▸ THE PROBLEM: Return exactly the lines of the records below, starting at the line that contains "Proof. inversion 1; by eauto. Qed." and ending at the line that contains "unfold asNat, asN, ofNat.", with both of those lines kept.

**** MATERIAL TO PROCESS

(* ===== verification/Settle.v ===== *)
(** * Settle: the stop events of the recorders drain

    [mediaRecorder.stop()] makes a recorder inactive at once and queues its
    [stop] event; the browser delivers the event later, which runs
    [mediaRecorder.onstop] of src/src/components/ScreenRecorder.js.  The
    handler stops the tracks of the stream in [streamRef], and a recorder
    that still records that stream (one started while the event was
    waiting) stops with them and queues an event of its own: a delivery
    can add to the queue.  This file is about how long that can go on.

    - [backlog] counts the [stop] events queued, [pending] the events
      still to come at most: one per queued event and one per recorder
      that still records.  Both are sums over the recorders ([total]).
    - [settle] is the browser delivering the queued events one after the
      other until none is left.  It is defined by well-founded recursion on
      [pending]: [onstop] starts no recorder, so every delivery takes one
      from it.  [settle], [nextStop] and the two counts describe the
      browser's event queue; the code they run is [fireStop], that is
      [onstop].

    Theorems: a delivery takes at least one from [pending] and at most one
    from [backlog]; no sequence of [stop] events is longer than [pending];
    [settle] is reached by such a sequence, at least as long as the queue
    was, and leaves nothing queued and the stream of [streamRef] stopped
    with no recorder on it; it hands over one recording per event, all with
    the chunks [chunksRef] held when draining began. *)

From Stdlib Require Import ZArith List String Strings.Byte Lia.
From stdpp Require Import base tactics option list strings gmap sets.
From Equations.Prop Require Import Equations Logic.
From S2P Require Import Prelude Capture.

(** ** Sums over the recorders *)

Section total.
Context {A : Type}.
Implicit Types (w : A -> nat) (m : gmap nat A).

Definition total w m : nat := map_fold (fun _ x n => (w x + n)%nat) 0%nat m.

Lemma total_empty w : total w ∅ = 0%nat.
Proof. apply map_fold_empty. Qed.

Lemma total_insert w m i x : m !! i = None -> total w (<[i:=x]> m) = (w x + total w m)%nat.
Proof. intros Hi. unfold total. rewrite map_fold_insert_L; [done|intros; lia|done]. Qed.
(* ===== verification/Lifecycle.v ===== *)
(** * Lifecycle: the capture state machine of the design, and the recorder as its implementation

    The design describes capture as a machine with the phases [Idle],
    [SourceSelected], [Recording] and [Finalizing], with an abort from every
    phase but [Idle].  This file states that machine ([lifecycle], a
    labelled transition relation, and [lifecycle_step], the same as a
    function) and relates the component of
    src/src/components/ScreenRecorder.js ([Capture]) to it.

    - [machineOf] reads a state of the component as a state of the design:
      the phase from [isRecording], from the queued [stop] events and from
      [selectedSource], the accumulated chunks from [chunksRef], the assets
      from what [onRecordingComplete] received.
    - [labels] says what an event of the component is in terms of the
      design.  The component keeps the source selected after a recording
      and after a failed start: in terms of the design it picks the same
      source again at once.
    - [orderly] is what the design assumes of the surroundings: a recording
      is started only when none is being started or finalised, and the
      device is not lost.  [tidy] is the invariant of the states reached
      under that assumption.

    Theorems: on the design, assets appear only by a hand-over and a
    session hands over its chunks in order; every orderly step of the
    component is the run of the design [labels] names, and keeps the state
    tidy, so every orderly run of the component is a run of the design; a
    lost device and a start during finalising are not: the two steps the
    component then takes are no step of the design. *)

From Stdlib Require Import ZArith List String Strings.Byte Lia.
From stdpp Require Import base tactics option list strings gmap sets.
From S2P Require Import Prelude Capture Settle.

(** ** The design *)

Inductive Phase :=
| Idle
| SourceSelected (source : Source)
| Recording (accumulatedChunks : list Blob)
| Finalizing (accumulatedChunks : list Blob).

(** The machine: its phase and the assets it has handed over. *)
Record Machine := mkMachine {
  phase : Phase;
  assets : list Blob;
}.

Inductive Label :=
| Pick (source : Source)
| Start
| Chunk (c : Blob)
| Stop
| Handoff
| Abort.

(** The content of the asset made of the accumulated chunks. *)
Definition assetOf (chunks : list Blob) : Blob := newBlob chunks "video/webm".

(** The transitions.  The design does not say when the last chunk of a
    recording arrives; a recorder delivers it after the stop, so chunks are
    accepted until the hand-over ([lc_flush]). *)
Inductive lifecycle : Machine -> Label -> Machine -> Prop :=
| lc_pick s reg :
    lifecycle (mkMachine Idle reg) (Pick s) (mkMachine (SourceSelected s) reg)
| lc_start s reg :
    lifecycle (mkMachine (SourceSelected s) reg) Start (mkMachine (Recording []) reg)
| lc_chunk cs c reg :
    lifecycle (mkMachine (Recording cs) reg) (Chunk c) (mkMachine (Recording (cs ++ [c])) reg)
| lc_flush cs c reg :
    lifecycle (mkMachine (Finalizing cs) reg) (Chunk c) (mkMachine (Finalizing (cs ++ [c])) reg)
| lc_stop cs reg :
    lifecycle (mkMachine (Recording cs) reg) Stop (mkMachine (Finalizing cs) reg)
| lc_handoff cs reg :
    lifecycle (mkMachine (Finalizing cs) reg) Handoff (mkMachine Idle (reg ++ [assetOf cs]))
| lc_abort p reg :
    p <> Idle -> lifecycle (mkMachine p reg) Abort (mkMachine Idle reg).

(** The same as a function. *)
Definition lifecycle_step (m : Machine) (l : Label) : option Machine :=
  match l, phase m with
  | Pick s, Idle => Some (mkMachine (SourceSelected s) (assets m))
  | Start, SourceSelected _ => Some (mkMachine (Recording []) (assets m))
  | Chunk c, Recording cs => Some (mkMachine (Recording (cs ++ [c])) (assets m))
  | Chunk c, Finalizing cs => Some (mkMachine (Finalizing (cs ++ [c])) (assets m))
  | Stop, Recording cs => Some (mkMachine (Finalizing cs) (assets m))
  | Handoff, Finalizing cs => Some (mkMachine Idle (assets m ++ [assetOf cs]))
  | Abort, (SourceSelected _ | Recording _ | Finalizing _) => Some (mkMachine Idle (assets m))
  | _, _ => None
  end.

Abbreviation lifecycle_run := (runO lifecycle_step).

Definition initialMachine : Machine := mkMachine Idle [].

(** ** The component as a machine of the design *)

(** No [stop] event is queued. *)
Definition noneQueued (st : Session) : Prop :=
  map_Forall (fun _ m => mr_stopQueued m = false) (recorders (browser st)).

#[global] Instance noneQueued_dec st : Decision (noneQueued st).
Proof. unfold noneQueued. apply _. Defined.

Definition phaseOf (st : Session) : Phase :=
  if isRecording (view st) then Recording (chunksRef (refs st))
  else if decide (noneQueued st) then
    match selectedSource (view st) with
    | Some s => SourceSelected s
    | None => Idle
    end
  else Finalizing (chunksRef (refs st)).

Definition machineOf (st : Session) : Machine :=
  mkMachine (phaseOf st) (rec_blob <$> delivered st).

(** The component keeps its source: back in [Idle] it picks it again. *)
Definition picks (st : Session) : list Label :=
  match selectedSource (view st) with
  | Some s => [Pick s]
  | None => []
  end.

(** What an event of the component is for the design. *)
Definition labels (st : Session) (ev : CaptureEvent) : list Label :=
  match ev with
  | SelectSource s =>
      match phaseOf st with
      | Idle => [Pick s]
      | SourceSelected _ => [Abort; Pick s]
      | _ => []
      end
  | Granted _ None None => [Start]
  | Granted _ _ _ | Denied _ _ => Abort :: picks st
  | DataAvailable _ data => if decide (nonempty data) then [Chunk data] else []
  | ClickStop => [Stop]
  | StopFired _ _ => Handoff :: picks st
  | _ => []
  end.

(** What the design assumes: one session at a time, and no device is
    lost. *)
Definition orderly (st : Session) (ev : CaptureEvent) : Prop :=
  match ev with
  | ClickStart => requests st = [] /\ noneQueued st
  | TracksEnded _ => False
  | _ => True
  end.

#[global] Instance orderly_dec st ev : Decision (orderly st ev).
Proof. destruct ev; simpl; apply _. Defined.

Definition orderly_enabled (st : Session) (ev : CaptureEvent) : Prop :=
  capture_enabled st ev /\ orderly st ev.

#[global] Instance orderly_enabled_dec st ev : Decision (orderly_enabled st ev).
Proof. unfold orderly_enabled. apply _. Defined.

Definition orderly_reachable (isElectron : bool) : Session -> Prop :=
  reachable (initialSession isElectron) orderly_enabled capture_step.

(** The labels of a run of the component. *)
Fixpoint trace (evs : list CaptureEvent) (st : Session) : list Label :=
  match evs with
  | [] => []
  | ev :: evs => labels st ev ++ trace evs (exec (capture_handler ev) st)
  end.

(** The states of orderly runs: while the component shows a recording its
    recorder records, nothing is queued and no request is in flight; at
    most one [stop] event is queued; a request is in flight only with a
    source selected and nothing else going on; only the recorder of the ref
    records. *)
Record tidy (st : Session) : Prop := {
  tidy_recording :
    isRecording (view st) = true ->
    requests st = [] /\ noneQueued st /\
    exists r m, mediaRecorderRef (refs st) = Some r /\
                recorders (browser st) !! r = Some m /\ mr_state m = recording;
  tidy_queued r1 m1 r2 m2 :
    recorders (browser st) !! r1 = Some m1 -> mr_stopQueued m1 = true ->
    recorders (browser st) !! r2 = Some m2 -> mr_stopQueued m2 = true -> r1 = r2;
  tidy_requests :
    requests st <> [] ->
    is_Some (selectedSource (view st)) /\ isRecording (view st) = false /\
    noneQueued st /\ length (requests st) = 1%nat;
  tidy_recorders r m :
    recorders (browser st) !! r = Some m -> mr_state m = recording ->
    isRecording (view st) = true /\ mediaRecorderRef (refs st) = Some r;
}.

(** ** The design by itself *)

Lemma lifecycle_step_spec m l m' : lifecycle m l m' <-> lifecycle_step m l = Some m'.
Proof.
  split.
  - destruct 1 as [| | | | | |p reg Hp]; try done. by destruct p.
  - destruct m as [p reg], l, p; simpl; intros [= <-]; by constructor.
Qed.

(** Assets are only added, and only by a hand-over of what was
    accumulated. *)
Lemma lifecycle_assets m l m' :
  lifecycle m l m' ->
  assets m' = assets m \/
  exists cs, l = Handoff /\ phase m = Finalizing cs /\ assets m' = assets m ++ [assetOf cs].
Proof. destruct 1; simpl; eauto. Qed.

Lemma lifecycle_run_assets ls m m' :
  lifecycle_run ls m = Some m' -> assets m `prefix_of` assets m'.
Proof.
  revert m. induction ls as [|l ls IH]; intros m; simpl; [by intros [= <-]|].
  destruct (lifecycle_step m l) as [m1|] eqn:Hl; [|done]. intros Hrun%IH.
  apply lifecycle_step_spec, lifecycle_assets in Hl as [Heq|(cs & _ & _ & Heq)];
    rewrite Heq in Hrun; [done|].
  etrans; [|done]. by apply prefix_app_r.
Qed.

Lemma lifecycle_run_chunks cs cs0 reg :
  lifecycle_run (Chunk <$> cs) (mkMachine (Recording cs0) reg)
  = Some (mkMachine (Recording (cs0 ++ cs)) reg).
Proof.
  revert cs0. induction cs as [|c cs IH]; intros cs0; simpl; [by rewrite app_nil_r|].
  by rewrite IH, <- app_assoc.
Qed.
(* ===== verification/Wire.v ===== *)
(** * Wire: the values that cross between the renderer and the main process

    The arguments of [ipcRenderer.invoke] and the value a handler of
    [ipcMain.handle] returns are copied from one process to the other: what
    arrives is plain data.  [Value] is that data.  The handlers of
    src/public/electron.js take such values apart with parameter patterns
    ([{ videoPath, timestamp = 1 }]) and member reads, and build their
    answers as object literals; this file gives those operations on
    [Value], and a small language of types [Ty] in which the shape of an
    argument or of an answer can be stated and checked.

    - [field], [destructure], [orDefault], [arg]: the reads the handlers
      make.
    - [has_type] is the typing relation and [check] decides it
      ([check_has_type]).  An object type lists the members it constrains;
      a member that is absent reads as [undefined], so an optional member
      has a union type with [TUndefined].
    - [ofOption], [ofN], [asString], [asNumber], [asN] and the like convert
      between values and the types of the models, with their round trips. *)

From Stdlib Require Import QArith ZArith List String.
From stdpp Require Import base tactics option list strings.
From S2P Require Import Prelude Timeline.

(** ** Values *)

#[warnings="-register-all"]
Inductive Value :=
| VUndefined
| VNull
| VBool (b : bool)
| VNumber (q : Q)
| VString (s : string)
| VArray (items : list Value)
| VObject (fields : list (string * Value)).

(** Induction with a hypothesis for every item of an array and every member
    of an object. *)
Lemma Value_ind' (P : Value -> Prop) :
  P VUndefined -> P VNull -> (forall b, P (VBool b)) -> (forall q, P (VNumber q)) ->
  (forall s, P (VString s)) ->
  (forall items, Forall P items -> P (VArray items)) ->
  (forall fields, Forall (fun kv => P kv.2) fields -> P (VObject fields)) ->
  forall v, P v.
Proof.
  intros Hu Hn Hb Hq Hs Ha Ho.
  fix go 1. intros [| |b|q|s|items|fields];
    [exact Hu|exact Hn|exact (Hb b)|exact (Hq q)|exact (Hs s)| |].
  - apply Ha. induction items as [|v items IH]; constructor; [apply go|apply IH].
  - apply Ho. induction fields as [|[k v] fields IH]; constructor; [apply go|apply IH].
Qed.

(** Equality of values, member by member. *)
Fixpoint Value_eqb (x y : Value) : bool :=
  match x, y with
  | VUndefined, VUndefined | VNull, VNull => true
  | VBool a, VBool b => bool_decide (a = b)
  | VNumber a, VNumber b => bool_decide (a = b)
  | VString a, VString b => bool_decide (a = b)
  | VArray xs, VArray ys =>
      (fix go (xs ys : list Value) : bool :=
         match xs, ys with
         | [], [] => true
         | x :: xs, y :: ys => Value_eqb x y && go xs ys
         | _, _ => false
         end) xs ys
  | VObject xs, VObject ys =>
      (fix go (xs ys : list (string * Value)) : bool :=
         match xs, ys with
         | [], [] => true
         | (k, x) :: xs, (l, y) :: ys => bool_decide (k = l) && Value_eqb x y && go xs ys
         | _, _ => false
         end) xs ys
  | _, _ => false
  end.

Lemma Value_eqb_eq x y : Value_eqb x y = true <-> x = y.
Proof.
  revert y. induction x as [| |b|q|s|items IH|fields IH] using Value_ind';
    intros [| |b'|q'|s'|items'|fields']; simpl; try (split; congruence).
  - rewrite bool_decide_eq_true. split; congruence.
  - rewrite bool_decide_eq_true. split; congruence.
  - rewrite bool_decide_eq_true. split; congruence.
  - revert items'. induction IH as [|x xs Hx _ IHxs]; intros [|y ys]; try (split; congruence).
    rewrite andb_true_iff, Hx. specialize (IHxs ys). split.
    + intros [-> Hr]. apply IHxs in Hr. congruence.
    + intros [= -> <-]. split; [done|]. by apply IHxs.
  - revert fields'. induction IH as [|[k x] xs Hx _ IHxs]; intros [|[l y] ys];
      try (split; congruence).
    rewrite !andb_true_iff, bool_decide_eq_true. simpl in Hx. rewrite Hx.
    specialize (IHxs ys). split.
    + intros [[-> ->] Hr]. apply IHxs in Hr. congruence.
    + intros [= -> -> <-]. split; [done|]. by apply IHxs.
Qed.

#[global] Instance Value_eq_dec : EqDecision Value.
Proof.
  intros x y. destruct (Value_eqb x y) eqn:E.
  - left. by apply Value_eqb_eq.
  - right. intros H%Value_eqb_eq. congruence.
Defined.

(** ** Reading values *)

(** The member [k] of an object literal's members. *)
Fixpoint assoc (k : string) (fields : list (string * Value)) : option Value :=
  match fields with
  | [] => None
  | (k', v) :: fields => if String.eqb k k' then Some v else assoc k fields
  end.

(** [v?.k], and [v.k] for a [v] that is neither [undefined] nor [null]:
    a member that is not there reads as [undefined]. *)
Definition field (k : string) (v : Value) : Value :=
  match v with
  | VObject fields => default VUndefined (assoc k fields)
  | _ => VUndefined
  end.

Definition nullish (v : Value) : bool :=
  match v with
  | VUndefined | VNull => true
  | _ => false
  end.

(** A parameter pattern [{ ... }] applied to [v]: it throws when there is
    nothing to take apart. *)
Definition destructure (v : Value) : result JsError Value :=
  if nullish v then Throw (TypeError "Cannot destructure property of undefined")
  else Ok v.

(** [k = d] in a parameter pattern: the default stands in for [undefined]
    only. *)
Definition orDefault (d : Value) (v : Value) : Value :=
  match v with
  | VUndefined => d
  | _ => v
  end.

(** The [i]-th argument of a call; an argument that was not passed is
    [undefined]. *)
Definition arg (i : nat) (args : list Value) : Value := default VUndefined (args !! i).

(** ** Types *)

#[warnings="-register-all"]
Inductive Ty :=
| TAny
| TUndefined
| TNull
| TBool
| TTrue
| TFalse
| TNumber
| TNat
| TString
| TLit (s : string)
| TArray (t : Ty)
| TObject (members : list (string * Ty))
| TUnion (a b : Ty).

Lemma Ty_ind' (P : Ty -> Prop) :
  P TAny -> P TUndefined -> P TNull -> P TBool -> P TTrue -> P TFalse -> P TNumber -> P TNat ->
  P TString -> (forall s, P (TLit s)) ->
  (forall t, P t -> P (TArray t)) ->
  (forall members, Forall (fun kt => P kt.2) members -> P (TObject members)) ->
  (forall a b, P a -> P b -> P (TUnion a b)) ->
  forall t, P t.
Proof.
  intros H1 H2 H3 H4 H5 H6 H7 H8 H9 Hl Ha Ho Hu.
  fix go 1. intros [| | | | | | | | |s|t|members|a b];
    [exact H1|exact H2|exact H3|exact H4|exact H5|exact H6|exact H7|exact H8|exact H9
    |exact (Hl s)| | |].
  - apply Ha, go.
  - apply Ho. induction members as [|[k t] members IH]; constructor; [apply go|apply IH].
  - apply Hu; apply go.
Qed.

(** A number that is a natural number. *)
Definition isNat (q : Q) : bool := bool_decide (Qden q = 1%positive) && (0 <=? Qnum q)%Z.

Definition optional (t : Ty) : Ty := TUnion TUndefined t.

(** The typing relation. *)
Inductive has_type : Value -> Ty -> Prop :=
| ty_any v : has_type v TAny
| ty_undefined : has_type VUndefined TUndefined
| ty_null : has_type VNull TNull
| ty_bool b : has_type (VBool b) TBool
| ty_true : has_type (VBool true) TTrue
| ty_false : has_type (VBool false) TFalse
| ty_number q : has_type (VNumber q) TNumber
| ty_nat q : isNat q = true -> has_type (VNumber q) TNat
| ty_string s : has_type (VString s) TString
| ty_lit s : has_type (VString s) (TLit s)
| ty_array items t : Forall (fun v => has_type v t) items -> has_type (VArray items) (TArray t)
| ty_object fields members :
    Forall (fun kt => has_type (field kt.1 (VObject fields)) kt.2) members ->
    has_type (VObject fields) (TObject members)
| ty_union_l v a b : has_type v a -> has_type v (TUnion a b)
| ty_union_r v a b : has_type v b -> has_type v (TUnion a b).

(** The checker. *)
Fixpoint check (t : Ty) (v : Value) : bool :=
  match t with
  | TAny => true
  | TUndefined => match v with VUndefined => true | _ => false end
  | TNull => match v with VNull => true | _ => false end
  | TBool => match v with VBool _ => true | _ => false end
  | TTrue => match v with VBool b => b | _ => false end
  | TFalse => match v with VBool b => negb b | _ => false end
  | TNumber => match v with VNumber _ => true | _ => false end
  | TNat => match v with VNumber q => isNat q | _ => false end
  | TString => match v with VString _ => true | _ => false end
  | TLit s => match v with VString s' => String.eqb s s' | _ => false end
  | TArray t => match v with VArray items => forallb (check t) items | _ => false end
  | TObject members =>
      match v with
      | VObject _ => forallb (fun '(k, t) => check t (field k v)) members
      | _ => false
      end
  | TUnion a b => check a v || check b v
  end.

(** ** The checker decides the typing relation *)

Lemma forallb_Forall {A} (f : A -> bool) l :
  forallb f l = true <-> Forall (fun x => f x = true) l.
Proof.
  induction l as [|x l IH]; simpl; [done|].
  rewrite andb_true_iff, IH, Forall_cons. done.
Qed.

Lemma check_sound t v : check t v = true -> has_type v t.
Proof.
  revert v. induction t as [| | | | | | | | |s|t IH|members IH|a b IHa IHb] using Ty_ind';
    intros v; simpl.
  all: try (destruct v as [| |[]| | | |]; (done || by constructor)).
  - destruct v as [| | | |s'| |]; try done. intros ->%String.eqb_eq. constructor.
  - destruct v as [| | | | |items|]; try done. intros H%forallb_Forall.
    constructor. eapply Forall_impl; [exact H|]. intros x. apply IH.
  - destruct v as [| | | | | |fields]; try done. intros H%forallb_Forall.
    constructor. rewrite Forall_forall in IH, H. apply Forall_forall.
    intros [k t] Hin. apply (IH _ Hin). exact (H _ Hin).
  - intros [H|H]%orb_true_iff; [apply ty_union_l|apply ty_union_r]; auto.
Qed.

Lemma check_complete t v : has_type v t -> check t v = true.
Proof.
  revert v. induction t as [| | | | | | | | |s|t IH|members IH|a b IHa IHb] using Ty_ind';
    intros v Hv; inversion Hv as [| | | | | | | | | |? ? Hall|? ? Hall| |]; subst; simpl;
    try done.
  - apply String.eqb_refl.
  - apply forallb_Forall. eapply Forall_impl; [exact Hall|]. intros x. apply IH.
  - apply forallb_Forall. rewrite Forall_forall in IH, Hall. apply Forall_forall.
    intros [k t] Hin. apply (IH _ Hin). exact (Hall _ Hin).
  - rewrite IHa by done. done.
  - rewrite (IHb v) by done. apply orb_true_r.
Qed.

Lemma check_has_type t v : check t v = true <-> has_type v t.
Proof. split; [apply check_sound|apply check_complete]. Qed.

#[global] Instance has_type_dec v t : Decision (has_type v t).
Proof.
  destruct (check t v) eqn:E.
  - left. by apply check_sound.
  - right. intros H%check_complete. congruence.
Defined.

(** ** Reading typed values *)

(** A member an object type constrains has the type it says. *)
Lemma has_type_field v members k t :
  has_type v (TObject members) -> In (k, t) members -> has_type (field k v) t.
Proof.
  intros Hv Hin%list_elem_of_In. inversion Hv as [| | | | | | | | | | |fields ms Hall| |]; subst.
  rewrite Forall_forall in Hall. exact (Hall (k, t) Hin).
Qed.

(** An item of a typed array has the item type. *)
Lemma has_type_items items t : has_type (VArray items) (TArray t) -> Forall (fun v => has_type v t) items.
Proof. by inversion 1. Qed.

(** A typed object can be taken apart. *)
Lemma destructure_object v members : has_type v (TObject members) -> destructure v = Ok v.
Proof. by inversion 1. Qed.

Lemma has_type_union v a b : has_type v (TUnion a b) -> has_type v a \/ has_type v b.
Proof. inversion 1; by eauto. Qed.

Lemma has_type_optional v t : has_type v (optional t) -> v = VUndefined \/ has_type v t.
Proof. inversion 1 as [| | | | | | | | | | | |? ? ? Hu|]; subst; [|by right]. inversion Hu. by left. Qed.

(** ** Conversions *)

Definition ofOption {A} (f : A -> Value) (x : option A) : Value :=
  match x with
  | Some a => f a
  | None => VUndefined
  end.

Definition ofN (n : N) : Value := VNumber (inject_Z (Z.of_N n)).
Definition ofNat (n : nat) : Value := VNumber (inject_Z (Z.of_nat n)).

Definition asString (v : Value) : option string :=
  match v with
  | VString s => Some s
  | _ => None
  end.

Definition asNumber (v : Value) : option Q :=
  match v with
  | VNumber q => Some q
  | _ => None
  end.

Definition asN (v : Value) : option N :=
  match v with
  | VNumber q => if isNat q then Some (Z.to_N (Qnum q)) else None
  | _ => None
  end.

Definition asNat (v : Value) : option nat := N.to_nat <$> asN v.

Definition asArray (v : Value) : option (list Value) :=
  match v with
  | VArray items => Some items
  | _ => None
  end.

(** An optional member: absent, or converted. *)
Definition asOptional {A} (f : Value -> option A) (v : Value) : option (option A) :=
  match v with
  | VUndefined => Some None
  | _ => Some <$> f v
  end.

Lemma isNat_inject_Z z : isNat (inject_Z z) = (0 <=? z)%Z.
Proof. reflexivity. Qed.

Lemma asN_ofN n : asN (ofN n) = Some n.
Proof.
  unfold asN, ofN. rewrite isNat_inject_Z. simpl.
  destruct (0 <=? Z.of_N n)%Z eqn:E; [by rewrite N2Z.id|]. apply Z.leb_gt in E. lia.
Qed.

Lemma asNat_ofNat n : asNat (ofNat n) = Some n.
Proof.
  unfold asNat, asN, ofNat. rewrite isNat_inject_Z. simpl.
  destruct (0 <=? Z.of_nat n)%Z eqn:E; [|apply Z.leb_gt in E; lia].
  simpl. f_equal. lia.
Qed.

Lemma has_type_ofN n : has_type (ofN n) TNat.
Proof. constructor. rewrite isNat_inject_Z. apply Z.leb_le. lia. Qed.

Lemma has_type_ofNat n : has_type (ofNat n) TNat.
Proof. constructor. rewrite isNat_inject_Z. apply Z.leb_le. lia. Qed.

Lemma has_type_ofOption {A} (f : A -> Value) t x :
  (forall a, has_type (f a) t) -> has_type (ofOption f x) (optional t).
Proof. intros H. destruct x; [apply ty_union_r, H|apply ty_union_l; constructor]. Qed.

(** What has a type can be read at that type. *)
Lemma asString_typed v : has_type v TString -> is_Some (asString v).
Proof. inversion 1. by eexists. Qed.

Lemma asString_lit v s : has_type v (TLit s) -> asString v = Some s.
Proof. by inversion 1. Qed.

Lemma asNumber_typed v : has_type v TNumber -> is_Some (asNumber v).
Proof. inversion 1. by eexists. Qed.

Lemma asN_typed v : has_type v TNat -> is_Some (asN v).
Proof. inversion 1 as [| | | | | | |q Hq| | | | | |]; subst. simpl. rewrite Hq. by eexists. Qed.

Lemma asOptional_typed {A} (f : Value -> option A) t v :
  (forall v, has_type v t -> is_Some (f v)) ->
  has_type v (optional t) -> is_Some (asOptional f v).
Proof.
  intros Hf [->|Hv]%has_type_optional; [by eexists|].
  destruct (Hf v Hv) as [a Ha]. unfold asOptional. rewrite Ha. destruct v; by eexists.
Qed.

Create HintDb wire.

#[global] Hint Resolve has_type_ofN has_type_ofNat ty_string ty_number ty_bool ty_any
  ty_undefined ty_null ty_true ty_false ty_lit : wire.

********

▸ ANSWER TO THIS TASK:
Proof. inversion 1; by eauto. Qed.

Lemma has_type_optional v t : has_type v (optional t) -> v = VUndefined \/ has_type v t.
Proof. inversion 1 as [| | | | | | | | | | | |? ? ? Hu|]; subst; [|by right]. inversion Hu. by left. Qed.

(** ** Conversions *)

Definition ofOption {A} (f : A -> Value) (x : option A) : Value :=
  match x with
  | Some a => f a
  | None => VUndefined
  end.

Definition ofN (n : N) : Value := VNumber (inject_Z (Z.of_N n)).
Definition ofNat (n : nat) : Value := VNumber (inject_Z (Z.of_nat n)).

Definition asString (v : Value) : option string :=
  match v with
  | VString s => Some s
  | _ => None
  end.

Definition asNumber (v : Value) : option Q :=
  match v with
  | VNumber q => Some q
  | _ => None
  end.

Definition asN (v : Value) : option N :=
  match v with
  | VNumber q => if isNat q then Some (Z.to_N (Qnum q)) else None
  | _ => None
  end.

Definition asNat (v : Value) : option nat := N.to_nat <$> asN v.

Definition asArray (v : Value) : option (list Value) :=
  match v with
  | VArray items => Some items
  | _ => None
  end.

(** An optional member: absent, or converted. *)
Definition asOptional {A} (f : Value -> option A) (v : Value) : option (option A) :=
  match v with
  | VUndefined => Some None
  | _ => Some <$> f v
  end.

Lemma isNat_inject_Z z : isNat (inject_Z z) = (0 <=? z)%Z.
Proof. reflexivity. Qed.

Lemma asN_ofN n : asN (ofN n) = Some n.
Proof.
  unfold asN, ofN. rewrite isNat_inject_Z. simpl.
  destruct (0 <=? Z.of_N n)%Z eqn:E; [by rewrite N2Z.id|]. apply Z.leb_gt in E. lia.
Qed.

Lemma asNat_ofNat n : asNat (ofNat n) = Some n.
Proof.
  unfold asNat, asN, ofNat. rewrite isNat_inject_Z. simpl.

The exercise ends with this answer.